Linda Amaral Zettler explores patterns of microbial diversity and adaptation in extreme and marine environments. Current research objectives include understanding the environmental factors that help shape microbial community structure at the three-domain level and below. One of her long-term field sites focusing on Astrobiology  research includes the acidic, heavy-metal laden Río Tinto (southwestern Spain)- a terrestrial analog for Mars. Her NSF Biodiversity Survey and Inventories project called MIRADA LTERs also explores three-domain diversity, but at a much larger scale in a biogeographic study that involves Microbial Inventory Research Across 13 Diverse Aquatic LTER sites.

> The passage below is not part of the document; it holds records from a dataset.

(** * Linnaeus: the chat-model abstraction and the two-model manager (LLM.py)

    A shallow embedding of [LLM.py]: the transcript built by
    [LLMBase.prepare_messages], the provider calls of the four model classes,
    and [LLMManager.chat_with_models]. *)

From stdpp Require Import base strings list.

Open Scope string_scope.
Open Scope list_scope.
Open Scope nat_scope.

(** ** Transcript data *)

(** One entry of the list handed to a provider: the dict
    [{"role": ..., "content": ...}]. *)
Record Message := { role : string; content : string }.

(** The [history] argument: a list of (user_message, assistant_message)
    tuples; [None] when the caller passes nothing. *)
Definition History := list (string * string).

(** [list.append]: the new item goes to the end. *)
Definition append {A} (l : list A) (x : A) : list A := l ++ [x].

(** Truth value of [history] in [if history:]: [None] and the empty list are
    false, every other list is true. *)
Definition truthy (history : option History) : bool :=
  match history with
  | None => false
  | Some [] => false
  | Some (_ :: _) => true
  end.

(** The items the [for] loop visits. *)
Definition turns (history : option History) : History :=
  match history with
  | None => []
  | Some h => h
  end.

(** ** Exceptions, results and the outside world *)

(** The exceptions that can travel through this code. [APIError] stands for
    whatever a provider's client library raises (no connection, a rejected
    key, an error status); the others are Python's own. *)
Inductive exn :=
  | ValueError (msg : string)
  | IndexError (msg : string)
  | TypeError (msg : string)
  | APIError (detail : string).

(** How a statement ends: with a value, with an exception, or not within the
    time it was watched ([Unfinished]; only the redraw loop of
    [random.sample] can go on without end, for as long as the generator
    repeats itself). *)
Inductive result (A : Type) :=
  | Ok (a : A)
  | Raise (e : exn)
  | Unfinished.
Arguments Ok {A} a.
Arguments Raise {A} e.
Arguments Unfinished {A}.

(** A client object of the [groq] package: [groq.Groq(api_key=...)]. *)
Module groq.

Record Groq := { api_key : string }.

End groq.

(** How a request reaches its provider: through a [groq.Groq] client object
    that holds its key, or through the [openai] module, whose key is the
    module attribute [openai.api_key]. *)
Inductive Transport :=
  | GroqClient (client : groq.Groq)
  | OpenAIModule (api_key : option string).

(** The keyword arguments of [chat.completions.create] and of
    [ChatCompletion.create]. *)
Record Request := {
  transport : Transport;
  model : string;
  messages : list Message;
  max_tokens : nat;
}.

(** The message of an answer. Its content can be null: the client libraries
    declare it optional. *)
Module reply.

Record t := { role : string; content : option string }.

End reply.

(** The envelope a provider answers with. *)
Record Choice := { message : reply.t }.
Record ChatCompletion := { choices : list Choice }.

(** What the program does to the outside: requests to providers and lines
    written by [print], in the order they happen. *)
Inductive Event :=
  | ApiCall (req : Request)
  | Print (line : string).

(** Mutable Python objects, by reference. *)
Abbreviation loc := nat (only parsing).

A second research theme explores the presence and persistence of human pathogens in the marine environment with an emphasis on the role of marine amoebae as vectors for emerging diseases as part of the Woods Hole Centers for Oceans Health. This research involves field work in Mount Hope Bay, MA and Lake Pontchartrain, LA.
She also serve as the Secretariat and education and outreach leader for the International Census of Marine Microbes- one of 14 ocean realm projects in the Census of Marine Life in an international effort to census microbial life in the ocean.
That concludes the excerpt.